Jean Starobinski, de la médecine à la littérature et retour

Par
Publié le 11/02/2021
livre

livre

À la fin de sa riche introduction qui nous permet de visiter un monde perdu, Martin Rueff rapporte pourquoi l’école médicale d’Hiérophile a dû fermer. Elle aurait exigé trop de culture de la part des médecins. Voilà une menace qui ne risque pas de peser sur les facultés de médecine de l’Hexagone ! Faut-il alors aller plutôt à Genève où Jean Starobinski, psychiatre et professeur d’histoire des idées, a exercé un magistère unique grâce à cet entrelacs sans fusion entre clinique et critique ? Ce premier livre posthume, recueil d’articles autour de la médecine vue au prisme du corps, retrace un chemin arpenté tout au long d’une vie. Le grand critique spécialiste de Jean-Jacques Rousseau n’a jamais abandonné la réflexion sur la médecine. Ce qui donne à l’ouvrage une profondeur de champ et une patine uniques liées à des multiples lectures et rencontres de Baltimore à Genève en passant par Paris. Le lecteur est ainsi confondu par l’érudition qui ne prend jamais la pose. L’analyse est douce sans jamais recourir au scalpel tranchant d’une critique française arrogante. Et au final, l’intelligence vibrante de la synthèse frappe le lecteur. Ici par exemple, la littérature n’est pas un prétexte. Elle donne à voir, à sentir, à vibrer ce qui ne peut être dit autrement. La quintessence, la singularité de la méthode se cristallise dans ce long texte consacré à l’analyse de cinq lignes de Madame Bovary : « [...] elle ne parlait pas, Charles non plus. L’air passant par le dessous de la porte, poussait un peu de poussière sur les dalles ; il la regardait se traîner, et il entendait seulement le battement intérieur de sa tête, avec le cri d’une poule, au loin, qui pondait dans les cours. »

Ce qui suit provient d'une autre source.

(* ===== verification/AttrArgs.v ===== *)
(** * AttrArgs: the arguments of [#[instrument]], [tracing-attributes/src/attr.rs]

    The parser of the arguments, on token lists, and the tokens that the parsed parts are
    written as.  The parsers of the crate [syn] for expressions, paths and literals are a
    parameter; what a parser of [syn] leaves of a group is an error at the end of the
    parse. *)

From S2P Require Import Prelude.
From S2P Require Import Str.
From S2P Require Import Levels.
From S2P Require Import MacroFields.
From S2P Require Import Macros.

Local Open Scope string_scope.
Local Open Scope list_scope.

(** The value of a string literal and of an integer literal as [u64]; the identifiers that
    [Ident::parse] refuses; the expression and the path in front of the tokens; the text of
    [Lookahead1::error]; and the tokens of an expression and the text of a literal, for
    [quote!]. *)
Class Syn := {
  lit_str : string -> option string;
  lit_int : string -> option (option Z);
  is_keyword : string -> bool;
  syn_expr : list Tok -> option (Expr * list Tok);
  syn_path : list Tok -> option (list Tok * list Tok);
  unexpected_input : list Tok -> string;
  expr_tokens : Expr -> list Tok;
  str_lit : string -> string;
}.

(** An error of the code or one of [syn]; [Stuck] is a model that ran out of fuel. *)
Inductive AttrError := Message (s : string) | SynError | Stuck.

(** [ParseStream]: the tokens that are left, and whether some group was not read to its end. *)
Record Input := { rest : list Tok; unread : bool }.
Definition advance (r : list Tok) (i : Input) : Input := {| rest := r; unread := unread i |}.

Definition Parser (A : Type) : Type := Input -> result (A * Input) AttrError.
#[global] Instance Parser_ret : MRet Parser := fun A a i => Ok (a, i).
#[global] Instance Parser_bind : MBind Parser := fun A B f p i =>
  match p i with Ok (a, i) => f a i | Err e => Err e end.

Definition fails {A} (e : AttrError) : Parser A := fun _ => Err e.
Definition at_end : Parser bool := fun i => Ok (match rest i with [] => true | _ => false end, i).
(** [peek], and a token of [parse::<T>()]. *)
Definition peek (p : Tok -> bool) : Parser bool := fun i =>
  Ok (match rest i with t :: _ => p t | [] => false end, i).
Definition token {A} (p : Tok -> option A) : Parser A := fun i =>
  match rest i with
  | t :: r => match p t with Some a => Ok (a, advance r i) | None => Err SynError end
  | [] => Err SynError
  end.
(** [let _ = input.parse::<T>();], which does not move when it fails. *)
Definition ignored {A} (p : Parser A) : Parser unit := fun i =>
  match p i with Ok (_, i) => Ok (tt, i) | Err _ => Ok (tt, i) end.
(** [parenthesized!] and [braced!], with what is parsed from the content. *)
Definition in_group {A} (d : Delim) (p : Parser A) : Parser A := fun i =>
  match rest i with
  | Group d' g :: r =>
      match d, d' with
      | Paren, Paren | Brace, Brace | Bracket, Bracket =>
          match p {| rest := g; unread := unread i |} with
          | Ok (a, i') => Ok (a, {| rest := r; unread := unread i' || match rest i' with [] => false | _ => true end |})
          | Err e => Err e
          end
      | _, _ => Err SynError
      end
  | _ => Err SynError
  end.
(** [syn::parse]: everything must be read. *)
Definition parse_all {A} (p : Parser A) (l : list Tok) : result A AttrError :=
  match p {| rest := l; unread := false |} with
  | Ok (a, i) => match unread i, rest i with false, [] => Ok a | _, _ => Err SynError end
  | Err e => Err e
  end.

Definition is_word (w : string) (t : Tok) : bool := match t with Ident s => String.eqb s w | _ => false end.
Definition is_punct (c : string) (t : Tok) : bool := match t with Punct s => String.eqb s c | _ => false end.
Definition is_brace (t : Tok) : bool := match t with Group Brace _ => true | _ => false end.
Definition is_paren (t : Tok) : bool := match t with Group Paren _ => true | _ => false end.
Definition the_word (w : string) : Parser unit := token (fun t => if is_word w t then Some tt else None).
Definition the_punct (c : string) : Parser unit := token (fun t => if is_punct c t then Some tt else None).
(** [Ident::parse_any] *)
Definition any_ident : Parser string := token (fun t => match t with Ident s => Some s | _ => None end).

(** [Punctuated<A, Token![,]>], and [parse_terminated]. *)
Record Punctuated (A : Type) := { items : list A; trailing : bool }.
Arguments items {A}. Arguments trailing {A}. Arguments Build_Punctuated {A}.
Fixpoint parse_terminated {A} (fuel : nat) (p : Parser A) : Parser (Punctuated A) :=
  match fuel with
  | O => fails Stuck
  | S fuel =>
      done ← at_end;
      if (done : bool) then mret (Build_Punctuated [] false)
      else
        a ← p;
        done ← at_end;
        if (done : bool) then mret (Build_Punctuated [a] false)
        else
          _ ← the_punct ",";
          l ← parse_terminated fuel p;
          mret (Build_Punctuated (a :: items l) (match items l with [] => true | _ => trailing l end))
  end.
(** As many values as there are tokens, at most. *)
Definition terminated {A} (p : Parser A) : Parser (Punctuated A) := fun i =>
  parse_terminated (1 + length (rest i)) p i.

(** ** The parts of the arguments *)

Inductive LitStrOrIdent := LitStr (s : string) | IdentName (s : string).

Impossible bien sûr de résumer la profondeur de l’analyse, développement senti sur l’appréhension cénesthésique du corps par lui-même. Plus simplement, la conclusion de l’article retrace la quête inlassable de Jean Starobinski dans ces articles consacrés aux philosophes, aux historiens de la médecine sur le mystère de la sensation, du langage indicible. Et de s’interroger : « En deçà des mots et par son inarticulation même, le langage corporel ne serait-il pas la seule expression humaine que ne contamineraient pas le poncif et l’ineptie ? » D’où l’appel à la réflexion sur « cette vérité du sentir, si proche de la muette vérité des choses, à la frontière du rien ». Pensée proprement vertigineuse.

Pour reprendre pied sur la terre ferme, on lira enfin cet article intitulé « Médecine et Antimédecine » paru en 1992, dans la Revue Médicale de Suisse Romande. Jean Starobinski y rappelle les deux origines de la médecine hospitalière, à savoir l’esprit rationnel et expérimental issu des révolutions scientifiques et « l’esprit de charité qui sans méconnaître l’ordre de la nature confère à la vie humaine un prix qui dépasse l’ordre des corps ». Et de nous inviter à ne pas « dissocier cette double tradition où s’allient, je crois, la vraie médecine et la seule antimédecine qui vaille d’être écoutée ». À nous désormais de transmettre cet héritage.

Le corps et ses raisons, Jean Starobinski, collection La Librairie du XXI e siècle, Ed du Seuil, 528 p., 2020, 26 euros. A lire aussi la réédition d’une Histoire de la médecine, court ouvrage destiné au grand public, paru pour la première fois en 1963 aux Editions Rencontre, illustrations réunies par Nicolas Bouvier. Edition Héros-Limite, Genève, 2020, 107 p, 20 euros.